**Work task**
Pull each line with the string "elements" from the entries.

**Excerpted data**

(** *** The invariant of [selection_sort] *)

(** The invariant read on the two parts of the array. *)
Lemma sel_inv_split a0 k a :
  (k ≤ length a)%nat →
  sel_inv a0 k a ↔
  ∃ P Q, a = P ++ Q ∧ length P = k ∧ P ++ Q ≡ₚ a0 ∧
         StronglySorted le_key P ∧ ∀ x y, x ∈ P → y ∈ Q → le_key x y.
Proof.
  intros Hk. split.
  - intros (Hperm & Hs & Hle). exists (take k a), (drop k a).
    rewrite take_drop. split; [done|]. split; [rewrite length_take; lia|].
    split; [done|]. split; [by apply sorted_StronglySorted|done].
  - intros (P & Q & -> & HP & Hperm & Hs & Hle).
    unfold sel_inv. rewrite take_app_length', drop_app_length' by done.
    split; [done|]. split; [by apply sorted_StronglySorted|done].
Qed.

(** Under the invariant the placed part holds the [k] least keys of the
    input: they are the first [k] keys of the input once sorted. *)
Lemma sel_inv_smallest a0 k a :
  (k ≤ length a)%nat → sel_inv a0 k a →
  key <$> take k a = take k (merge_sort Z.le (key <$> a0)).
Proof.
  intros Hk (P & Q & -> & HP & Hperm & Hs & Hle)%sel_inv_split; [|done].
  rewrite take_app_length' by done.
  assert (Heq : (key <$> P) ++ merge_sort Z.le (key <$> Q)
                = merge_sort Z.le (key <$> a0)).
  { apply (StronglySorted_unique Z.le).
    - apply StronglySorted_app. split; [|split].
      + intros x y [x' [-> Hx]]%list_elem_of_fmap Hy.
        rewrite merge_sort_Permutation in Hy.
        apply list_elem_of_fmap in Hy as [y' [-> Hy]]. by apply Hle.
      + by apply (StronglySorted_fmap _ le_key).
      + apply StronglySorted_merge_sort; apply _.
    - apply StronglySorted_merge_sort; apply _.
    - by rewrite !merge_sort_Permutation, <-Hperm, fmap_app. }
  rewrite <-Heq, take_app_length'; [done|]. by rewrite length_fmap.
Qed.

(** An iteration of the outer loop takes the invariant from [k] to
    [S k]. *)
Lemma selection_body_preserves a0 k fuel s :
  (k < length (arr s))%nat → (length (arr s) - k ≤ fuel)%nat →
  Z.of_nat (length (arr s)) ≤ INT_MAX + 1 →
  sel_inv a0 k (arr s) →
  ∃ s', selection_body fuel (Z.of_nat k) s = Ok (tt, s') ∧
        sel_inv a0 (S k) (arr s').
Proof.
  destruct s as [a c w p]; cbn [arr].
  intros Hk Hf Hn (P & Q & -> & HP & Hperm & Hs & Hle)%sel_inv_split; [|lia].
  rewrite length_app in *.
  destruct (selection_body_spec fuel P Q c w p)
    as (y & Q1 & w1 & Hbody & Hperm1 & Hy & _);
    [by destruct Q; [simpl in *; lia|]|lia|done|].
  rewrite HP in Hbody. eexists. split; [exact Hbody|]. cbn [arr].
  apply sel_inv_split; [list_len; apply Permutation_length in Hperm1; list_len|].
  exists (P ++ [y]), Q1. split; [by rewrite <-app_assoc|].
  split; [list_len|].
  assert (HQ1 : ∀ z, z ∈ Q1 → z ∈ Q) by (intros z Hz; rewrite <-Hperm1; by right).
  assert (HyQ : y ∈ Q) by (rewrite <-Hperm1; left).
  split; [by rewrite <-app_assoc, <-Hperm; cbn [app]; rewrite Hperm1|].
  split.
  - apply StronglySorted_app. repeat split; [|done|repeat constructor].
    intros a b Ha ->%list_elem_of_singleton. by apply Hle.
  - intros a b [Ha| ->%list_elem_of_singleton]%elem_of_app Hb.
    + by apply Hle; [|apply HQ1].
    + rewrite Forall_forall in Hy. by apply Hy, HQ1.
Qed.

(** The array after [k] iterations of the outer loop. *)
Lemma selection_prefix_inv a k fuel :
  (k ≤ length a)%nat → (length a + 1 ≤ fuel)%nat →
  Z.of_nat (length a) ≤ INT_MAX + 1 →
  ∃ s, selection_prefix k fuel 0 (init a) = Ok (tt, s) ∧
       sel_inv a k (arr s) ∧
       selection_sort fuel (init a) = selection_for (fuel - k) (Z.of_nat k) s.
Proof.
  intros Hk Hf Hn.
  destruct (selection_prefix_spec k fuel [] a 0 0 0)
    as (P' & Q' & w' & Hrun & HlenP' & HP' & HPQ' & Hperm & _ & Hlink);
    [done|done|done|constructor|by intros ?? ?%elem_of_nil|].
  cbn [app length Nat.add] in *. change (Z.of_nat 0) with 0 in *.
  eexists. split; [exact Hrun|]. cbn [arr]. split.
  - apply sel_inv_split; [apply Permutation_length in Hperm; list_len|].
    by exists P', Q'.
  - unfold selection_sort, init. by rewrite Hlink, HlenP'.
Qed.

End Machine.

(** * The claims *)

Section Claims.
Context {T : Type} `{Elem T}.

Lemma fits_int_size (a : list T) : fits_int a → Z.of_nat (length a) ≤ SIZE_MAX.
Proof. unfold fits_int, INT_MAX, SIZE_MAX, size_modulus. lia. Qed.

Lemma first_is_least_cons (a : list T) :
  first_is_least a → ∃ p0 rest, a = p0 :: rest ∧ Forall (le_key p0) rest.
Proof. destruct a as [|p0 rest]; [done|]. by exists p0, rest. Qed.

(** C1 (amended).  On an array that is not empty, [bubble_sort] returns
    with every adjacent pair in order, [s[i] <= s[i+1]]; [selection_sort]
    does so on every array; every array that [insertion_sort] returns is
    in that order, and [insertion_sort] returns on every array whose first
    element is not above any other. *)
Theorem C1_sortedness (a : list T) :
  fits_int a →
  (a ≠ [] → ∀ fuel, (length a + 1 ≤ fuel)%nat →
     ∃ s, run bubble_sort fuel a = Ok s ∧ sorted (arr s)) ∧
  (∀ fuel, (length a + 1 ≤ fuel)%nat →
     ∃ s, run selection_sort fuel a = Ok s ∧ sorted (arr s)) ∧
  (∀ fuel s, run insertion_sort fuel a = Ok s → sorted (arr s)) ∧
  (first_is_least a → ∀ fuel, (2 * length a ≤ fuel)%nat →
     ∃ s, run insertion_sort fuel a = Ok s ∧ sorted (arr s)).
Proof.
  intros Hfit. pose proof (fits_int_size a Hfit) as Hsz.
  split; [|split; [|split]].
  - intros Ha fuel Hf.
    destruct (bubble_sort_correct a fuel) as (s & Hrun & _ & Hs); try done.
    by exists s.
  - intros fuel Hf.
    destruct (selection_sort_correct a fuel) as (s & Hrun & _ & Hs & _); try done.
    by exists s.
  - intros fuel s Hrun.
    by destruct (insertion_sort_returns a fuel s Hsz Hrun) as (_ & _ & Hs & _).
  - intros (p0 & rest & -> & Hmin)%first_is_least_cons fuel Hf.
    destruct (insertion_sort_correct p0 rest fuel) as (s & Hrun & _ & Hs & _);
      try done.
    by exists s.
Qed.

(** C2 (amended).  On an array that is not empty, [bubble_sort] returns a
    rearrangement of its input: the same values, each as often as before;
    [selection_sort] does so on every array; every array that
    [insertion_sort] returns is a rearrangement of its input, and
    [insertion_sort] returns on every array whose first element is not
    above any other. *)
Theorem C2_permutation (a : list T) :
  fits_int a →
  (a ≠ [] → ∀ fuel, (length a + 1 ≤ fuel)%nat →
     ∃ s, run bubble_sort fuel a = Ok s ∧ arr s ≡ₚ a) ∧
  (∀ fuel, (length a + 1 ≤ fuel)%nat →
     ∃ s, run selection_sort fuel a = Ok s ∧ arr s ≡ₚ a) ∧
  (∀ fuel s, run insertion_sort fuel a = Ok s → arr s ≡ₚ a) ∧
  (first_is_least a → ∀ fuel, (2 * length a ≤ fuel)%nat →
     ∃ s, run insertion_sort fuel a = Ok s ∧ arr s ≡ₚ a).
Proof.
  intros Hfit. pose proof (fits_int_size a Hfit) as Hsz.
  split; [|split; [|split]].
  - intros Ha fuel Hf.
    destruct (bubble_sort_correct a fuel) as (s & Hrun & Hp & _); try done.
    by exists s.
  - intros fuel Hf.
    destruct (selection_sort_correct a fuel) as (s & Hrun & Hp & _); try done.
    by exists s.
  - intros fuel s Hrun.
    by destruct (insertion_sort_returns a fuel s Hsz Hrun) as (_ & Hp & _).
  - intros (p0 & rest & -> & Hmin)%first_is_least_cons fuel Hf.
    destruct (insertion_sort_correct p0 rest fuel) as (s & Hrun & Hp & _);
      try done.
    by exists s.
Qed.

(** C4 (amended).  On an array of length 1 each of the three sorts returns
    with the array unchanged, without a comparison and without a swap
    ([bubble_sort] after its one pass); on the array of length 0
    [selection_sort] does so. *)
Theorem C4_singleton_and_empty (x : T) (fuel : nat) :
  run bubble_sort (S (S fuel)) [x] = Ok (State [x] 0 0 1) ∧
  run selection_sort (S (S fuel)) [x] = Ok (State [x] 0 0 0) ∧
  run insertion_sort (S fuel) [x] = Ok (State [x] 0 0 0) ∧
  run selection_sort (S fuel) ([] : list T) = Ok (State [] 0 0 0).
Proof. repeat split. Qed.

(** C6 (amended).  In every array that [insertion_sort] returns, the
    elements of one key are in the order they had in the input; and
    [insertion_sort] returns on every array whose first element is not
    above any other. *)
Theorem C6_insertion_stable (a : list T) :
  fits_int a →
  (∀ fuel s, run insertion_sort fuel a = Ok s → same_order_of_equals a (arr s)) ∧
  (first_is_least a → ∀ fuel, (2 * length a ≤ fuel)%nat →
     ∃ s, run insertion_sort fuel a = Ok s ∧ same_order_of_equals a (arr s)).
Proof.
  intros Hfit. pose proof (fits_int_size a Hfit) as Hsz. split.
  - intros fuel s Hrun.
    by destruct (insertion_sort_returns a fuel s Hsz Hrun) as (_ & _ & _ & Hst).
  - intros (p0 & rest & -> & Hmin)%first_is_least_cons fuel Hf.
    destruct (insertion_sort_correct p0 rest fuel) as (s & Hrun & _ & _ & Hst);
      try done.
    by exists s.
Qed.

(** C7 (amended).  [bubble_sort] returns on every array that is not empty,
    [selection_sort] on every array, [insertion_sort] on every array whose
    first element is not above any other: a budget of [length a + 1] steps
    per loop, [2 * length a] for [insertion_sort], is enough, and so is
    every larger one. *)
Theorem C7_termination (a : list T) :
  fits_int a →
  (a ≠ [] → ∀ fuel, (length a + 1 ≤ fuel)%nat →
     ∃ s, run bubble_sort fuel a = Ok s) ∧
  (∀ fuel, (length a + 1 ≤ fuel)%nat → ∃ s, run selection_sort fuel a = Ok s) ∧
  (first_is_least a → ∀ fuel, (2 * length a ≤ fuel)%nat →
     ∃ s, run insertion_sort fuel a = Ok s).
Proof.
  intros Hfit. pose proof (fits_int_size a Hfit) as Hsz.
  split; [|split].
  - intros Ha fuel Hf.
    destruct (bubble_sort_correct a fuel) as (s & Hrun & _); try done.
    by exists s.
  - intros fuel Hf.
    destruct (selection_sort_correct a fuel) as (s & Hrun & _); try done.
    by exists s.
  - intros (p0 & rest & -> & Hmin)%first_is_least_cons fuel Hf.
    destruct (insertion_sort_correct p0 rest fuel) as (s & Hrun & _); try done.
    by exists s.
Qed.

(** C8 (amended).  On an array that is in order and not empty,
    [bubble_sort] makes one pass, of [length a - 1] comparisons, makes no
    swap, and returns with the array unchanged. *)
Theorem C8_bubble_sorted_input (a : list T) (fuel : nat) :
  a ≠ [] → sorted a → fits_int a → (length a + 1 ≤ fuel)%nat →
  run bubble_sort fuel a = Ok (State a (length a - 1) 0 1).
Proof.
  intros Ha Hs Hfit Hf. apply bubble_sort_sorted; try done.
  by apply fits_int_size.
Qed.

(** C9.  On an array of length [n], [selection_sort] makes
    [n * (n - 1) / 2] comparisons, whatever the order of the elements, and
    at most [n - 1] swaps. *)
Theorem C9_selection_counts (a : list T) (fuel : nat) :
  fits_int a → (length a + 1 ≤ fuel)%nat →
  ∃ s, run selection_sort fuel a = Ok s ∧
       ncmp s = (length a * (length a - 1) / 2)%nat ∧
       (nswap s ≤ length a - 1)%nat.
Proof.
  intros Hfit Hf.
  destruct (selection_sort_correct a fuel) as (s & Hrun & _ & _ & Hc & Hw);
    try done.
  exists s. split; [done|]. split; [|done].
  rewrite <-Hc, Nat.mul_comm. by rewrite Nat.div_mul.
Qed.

**Answer space**
    elements of one key are in the order they had in the input; and
    [n * (n - 1) / 2] comparisons, whatever the order of the elements, and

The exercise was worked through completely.